Around us, entire extended families were gathered on mats weaved from pandanus leaves. It seemed as if they resided here in a swirling display of color. The women were attired in a bewildering kaleidoscope of primary colors displayed on wraparound lavalavas, crude sarongs featuring orgasmic flowers and melting sunsets, matched with extreme discordance with sleeveless tops that made each woman seem particularly buxom. The men seemed impossibly fit and weathered, bulging muscles and deep lines, tattoos and festering sores. These were outer islanders awaiting a rumored flight to their home island. A woman of prodigious girth did a brisk trade selling coconuts. She, I gathered, was the airport café.

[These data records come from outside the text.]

(** The new ease factor does not depend on the stage. *)
Lemma schedule_easeFactor (c : Card) (quality : Q) (wasCorrect : bool) :
  newEaseFactor (schedule c quality wasCorrect)
  = if wasCorrect then
      if Qgeb quality 4 then Math.min 2.8 (easeFactor c + 0.1)
      else if Qeqb quality 3 then Math.min 2.8 (easeFactor c + 0.05)
      else Math.max 1.3 (easeFactor c - 0.1)
    else Math.max 1.3 (easeFactor c - 0.2).
Proof.
  unfold schedule. destruct wasCorrect, (stage c); break_if; reflexivity.
Qed.

Lemma calculateSM2_easeFactor (card : QueueCard) (quality : Q) :
  sm2_easeFactor (calculateSM2 card quality)
  = if Qgeb quality 3 then
      if Qeqb quality 4 then Math.min 2.5 (easeFactor (q_card card) + 0.1)
      else if Qeqb quality 3 then Math.min 2.5 (easeFactor (q_card card) + 0.05)
      else easeFactor (q_card card)
    else if Qeqb quality 1 then Math.max 1.3 (easeFactor (q_card card) - 0.2)
    else Math.max 1.3 (easeFactor (q_card card) - 0.1).
Proof.
  unfold calculateSM2. destruct (stage (q_card card)); break_if; reflexivity.
Qed.

(** The new interval of the review route is never below a quarter of a
    day. *)
Lemma schedule_interval_min (c : Card) (quality : Q) (wasCorrect : bool) :
  (0.25 <= newInterval (schedule c quality wasCorrect))%Q.
Proof.
  unfold schedule. destruct wasCorrect, (stage c); break_if; fields;
    minmax_bound.
Qed.

(** On success the stage never moves back, and the interval of a card that
    is or becomes [review] or [mastered] is at least one day. *)
Lemma schedule_review_interval (c : Card) (quality : Q) :
  stage c = review ->
  newInterval (schedule c quality true)
  = Math.max 1 (Math.round (interval c * easeFactor c)).
Proof.
  intros Hs. unfold schedule. rewrite Hs. break_if; reflexivity.
Qed.

(** What the review route answers: the card as updated, due
    [floor newInterval] whole days after [now], reviewed once more. *)
Lemma study_review_ok (env : Env) (db : Db) (body : Review)
    (r : ReviewResult) (db' : Db) :
  study_review env db body = (Ok200 r, db') ->
  exists card,
    findUnique (cardId body) (cards db) = Some card
    /\ let s := schedule card (quality body) (wasCorrect body) in
       stage (r_card r) = newStage s
       /\ interval (r_card r) = newInterval s
       /\ easeFactor (r_card r) = newEaseFactor s
       /\ consecutiveCorrect (r_card r) = newConsecutiveCorrect s
       /\ reviewCount (r_card r) = reviewCount card + 1
       /\ nextReviewAt (r_card r) = r_nextReviewAt r
       /\ r_interval r = newInterval s
       /\ r_nextReviewAt r
          = now env + JSDate.msPerDay * Qfloor (newInterval s).
Proof.
  unfold study_review, reviewSchema. intros H.
  destruct (Qle_bool 0 (quality body) && Qle_bool (quality body) 5);
    [|discriminate].
  destruct body as [cid sid q rt w]. cbn [cardId quality wasCorrect] in *.
  match type of H with
  | (if negb ?b then _ else _) = _ => destruct b; cbn [negb] in H
  end; [|discriminate].
  destruct (findUnique cid (cards db)) as [card|] eqn:Hc; [|discriminate].
  exists card. split; [reflexivity|].
  injection H as Hr _. subst r. cbn.
  repeat split; try reflexivity.
  apply setDate_getDate_plus.
  pose proof (schedule_interval_min card q w). lra.
Qed.

(** C2.  The scenario of the specification: a card in [learning] with
    interval 1, ease factor 2.5 and one correct answer in a row, reviewed
    with quality 4 and [wasCorrect = true], becomes a [review] card with
    interval 5, ease factor 2.6 and two correct answers in a row. *)
Theorem schedule_learning_scenario (c : Card) :
  stage c = learning ->
  (interval c == 1)%Q ->
  (easeFactor c == 2.5)%Q ->
  consecutiveCorrect c = 1 ->
  newStage (schedule c 4 true) = review
  /\ (newInterval (schedule c 4 true) == 5)%Q
  /\ (newEaseFactor (schedule c 4 true) == 2.6)%Q
  /\ newConsecutiveCorrect (schedule c 4 true) = 2.
Proof.
  intros Hs Hi He Hc.
  split; [|split; [|split]].
  - unfold schedule. rewrite Hs, Hc. reflexivity.
  - unfold schedule. rewrite Hs, Hc. reflexivity.
  - rewrite schedule_easeFactor.
    change (Qgeb 4 4) with true. cbv iota.
    unfold Math.min. rewrite Q.min_r by lra. lra.
  - unfold schedule. rewrite Hs, Hc. reflexivity.
Qed.

Lemma schedule_learning_scenario_witness :
  newStage (schedule Sample.learningCard 4 true) = review
  /\ (newInterval (schedule Sample.learningCard 4 true) == 5)%Q
  /\ (newEaseFactor (schedule Sample.learningCard 4 true) == 2.6)%Q
  /\ newConsecutiveCorrect (schedule Sample.learningCard 4 true) = 2.
Proof.
  apply (schedule_learning_scenario Sample.learningCard); reflexivity.
Defined.

(** C4.  One review keeps the ease factor within [1.3, 2.8]: for every
    card whose ease factor lies in that range and every rating, the ease
    factor computed by the review route and the one computed by
    [calculateSM2] lie in the range too. *)
Theorem easeFactor_bounds_preserved (c : Card) (quality : Q)
    (wasCorrect : bool) (rep shown : option Z) :
  (1.3 <= easeFactor c)%Q ->
  (easeFactor c <= 2.8)%Q ->
  ((1.3 <= newEaseFactor (schedule c quality wasCorrect))%Q
   /\ (newEaseFactor (schedule c quality wasCorrect) <= 2.8)%Q)
  /\ ((1.3 <= sm2_easeFactor (calculateSM2 (mkQueueCard c rep shown) quality))%Q
      /\ (sm2_easeFactor (calculateSM2 (mkQueueCard c rep shown) quality)
          <= 2.8)%Q).
Proof.
  intros Hlo Hhi. rewrite schedule_easeFactor, calculateSM2_easeFactor.
  cbn [q_card].
  repeat split; break_if; minmax_bound.
Qed.

Lemma easeFactor_bounds_preserved_witness :
  ((1.3 <= newEaseFactor (schedule Sample.learningCard 4 true))%Q
   /\ (newEaseFactor (schedule Sample.learningCard 4 true) <= 2.8)%Q)
  /\ ((1.3 <= sm2_easeFactor
                (calculateSM2 (mkQueueCard Sample.learningCard None None) 4))%Q
      /\ (sm2_easeFactor
            (calculateSM2 (mkQueueCard Sample.learningCard None None) 4)
          <= 2.8)%Q).
Proof.
  apply (easeFactor_bounds_preserved Sample.learningCard 4 true None None);
    vm_compute; discriminate.
Defined.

We put our bags in the back of a pickup truck and drove off with Kate, our eyes on the shimmering lagoon and the palm-topped islets that stretched and stretched until absorbed by an ambiguous horizon where lagoon and ocean and sky touched and were seamlessly fused into a blue-green oneness and the whole scene was one of such calm and tranquil prettiness that I couldn’t help but sputter about the beauty of the lagoon and that this sight right here was what the romance of the South Seas was all about.

It’s polluted
, said Kate.

The homes we passed were traditional structures of wood and thatch, small stages raised on platforms with walls of flapping mats. These homes seemed well engineered, sensible, and cool.

If you don’t mind rats, dogs, and prowlers.

There was a vitality in the villages we rumbled through, not the brooding stillness we found on Majuro, but a sweet familiarity, a sense of playfulness that we sensed in the smiles and laughter of people trading and gossiping.

The I-Kiribati are like children, and you must treat them as such.

The island was awash with fish. Alongside the road, women were selling their families’ catch out of large coolers.

Most fish are toxic.

Boys clambered more than fifty feet up coconut trees rich in nuts, where they sang and worked to extract toddy, the nutritious sap.

They should be in school.

Small children played with ingenious toys made of sticks and string.

Most children have chronic diarrhea and there are indications that cholera has returned.

Tarawa was the loveliest place I had ever seen. The water, the beaches, the palm trees, the colors, the sky, and the hovering silver-blue clouds bisected by the horizon.

Tarawa isn’t a disaster waiting to happen. It is a disaster.

We drove on. I was hoping we could be deposited at our new abode, wherever it might be, and have a cup of coffee and absorb atmosphere for an hour or two. But there wasn’t any time, we were assured. We would have a full schedule today.

Besides, there is no coffee to be found on this island.

A tic seized my eye.

Our first mission would be to obtain driver’s licenses at the Bikenibeu Police Station, a humble two-room cinder-block building with a tin roof. A barefoot policeman snoozed on a bench outside. In front of the station was a doddering pickup truck with a cage in the hold. The paddy wagon, presumably.

“You do have a driver’s license, don’t you?” Kate asked me.

“Oh yes . . . though it’s a little expired.”

A withering look. We weren’t getting along very well. I found her to be a contrarian.